Work to complete:
For this exercise, reproduce the entries below exactly, but only from the line containing "ascending (Gsap.time (gsap page)) ts ->" through the line containing "page)) / 3)))%Q /\", both included.

Saved data entries:
Lemma write_section_written (filePath : nat -> string -> string -> string)
    (section : string) (arr : list Server.entry) :
  forall n,
    Server.write_section filePath section arr n
    = (written filePath n section arr, (n + List.length (usable arr))%nat).
Proof.
  unfold written.
  induction arr as [|e arr IH]; intros n.
  - cbn. f_equal. lia.
  - rewrite usable_cons.
    destruct e as [s|]; cbn [Server.write_section]; [|apply IH].
    destruct (drop_prefix "http" s); [apply IH|].
    rewrite IH. cbn [imap List.length]. unfold Server.writeBase64Image.
    f_equal; [|lia].
    f_equal; [f_equal; lia|].
    apply imap_ext. intros i x _. cbn. f_equal. lia.
Qed.

Lemma imagePaths_written (filePath : nat -> string -> string -> string)
    (images : gmap string (list Server.entry)) :
  Server.imagePaths filePath images = Pdf.mkImages
    (Some (written filePath 0 "cover" (section_of images "cover")))
    (Some (written filePath (List.length (usable (section_of images "cover")))
             "property" (section_of images "property")))
    (Some (written filePath
             (List.length (usable (section_of images "cover"))
              + List.length (usable (section_of images "property")))
             "floor_plans" (section_of images "floor_plans")))
    (Some (written filePath
             (List.length (usable (section_of images "cover"))
              + List.length (usable (section_of images "property"))
              + List.length (usable (section_of images "floor_plans")))
             "directions" (section_of images "directions")))
    (Some (written filePath
             (List.length (usable (section_of images "cover"))
              + List.length (usable (section_of images "property"))
              + List.length (usable (section_of images "floor_plans"))
              + List.length (usable (section_of images "directions")))
             "city" (section_of images "city"))).
Proof.
  unfold Server.imagePaths. cbv zeta.
  rewrite !write_section_written. reflexivity.
Qed.
(** C8.  On any page the script can be in, a call of [morph] sets progress
    to 0 and registers a tween from 0 to 1 with duration 3 and linear ease.
    As long as no other call of [morph] follows, after ticks at clock
    readings that do not go back progress is [min(1, (t - t0) / 3)], where
    [t0] is the reading at the call and [t] the latest reading: it is
    [(t - t0) / 3] up to [t0 + 3] and 1 from then on, and it does not
    decrease from one tick to the next.  No event other than a call of
    [morph] (from the interval or from outside) lowers progress. *)
Theorem C8_progress_law (w : JS.World) (page : Page) (p : Particles) (j : Z)
    (ts : list Q) :
  Reachable w page ->
  particles page = Some p ->
  ascending (Gsap.time (gsap page)) ts ->
  progress (run [MorphCalled j] page) = 0%Q /\
  last (Gsap.tweens (gsap (run [MorphCalled j] page)))
  = Some (Gsap.mkTween (Gsap.time (gsap page)) 0 1 3 Gsap.linear) /\
  (progress (run (MorphCalled j :: (TweenTicked <$> ts)) page)
   == Qmin 1 (Qmax 0 ((default (Gsap.time (gsap page)) (last ts) - Gsap.time (gsap page)) / 3)))%Q /\
  ((default (Gsap.time (gsap page)) (last ts) <= Gsap.time (gsap page) + 3)%Q ->
   (progress (run (MorphCalled j :: (TweenTicked <$> ts)) page)
    == (default (Gsap.time (gsap page)) (last ts) - Gsap.time (gsap page)) / 3)%Q) /\
  ((Gsap.time (gsap page) + 3 <= default (Gsap.time (gsap page)) (last ts))%Q ->
   (progress (run (MorphCalled j :: (TweenTicked <$> ts)) page) == 1)%Q) /\
  (forall ts1 ts2,
     ts = ts1 ++ ts2 ->
     (progress (run (MorphCalled j :: (TweenTicked <$> ts1)) page)
      <= progress (run (MorphCalled j :: (TweenTicked <$> ts)) page))%Q) /\
  (forall e,
     Admissible e page ->
     (progress (page_of (handle e page)) < progress page)%Q ->
     e = IntervalFired \/ exists j', e = MorphCalled j').
Proof.
  intros Hreach Hp Hasc.
  pose proof (morph_then_ticks w page p j ts Hreach Hp Hasc) as Hlaw.
  pose proof (ascending_last_le ts _ Hasc) as Hlast.
  split; [|split].
  { unfold run. cbn [foldl handle]. unfold call_morph, progress. by rewrite Hp. }
  { unfold run. cbn [foldl handle]. unfold call_morph. rewrite Hp.
    cbn. apply last_snoc. }
  split; [exact Hlaw|]. split; [|split; [|split]].
  - intros Hin. rewrite Hlaw. by apply linear_law_inside.
  - intros Hout. rewrite Hlaw. by apply linear_law_end.
  - intros ts1 ts2 ->. destruct (ascending_app ts1 ts2 _ Hasc) as [Hasc1 Hle].
    rewrite Hlaw, (morph_then_ticks w page p j ts1 Hreach Hp Hasc1).
    by apply linear_law_mono.
  - intros e Hadm Hlt.
    apply (progress_lowered_by_morph_only e page); [|done|done].
    by apply (reachable_invariant w).
Qed.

Solution:
  ascending (Gsap.time (gsap page)) ts ->
  progress (run [MorphCalled j] page) = 0%Q /\
  last (Gsap.tweens (gsap (run [MorphCalled j] page)))
  = Some (Gsap.mkTween (Gsap.time (gsap page)) 0 1 3 Gsap.linear) /\
  (progress (run (MorphCalled j :: (TweenTicked <$> ts)) page)
   == Qmin 1 (Qmax 0 ((default (Gsap.time (gsap page)) (last ts) - Gsap.time (gsap page)) / 3)))%Q /\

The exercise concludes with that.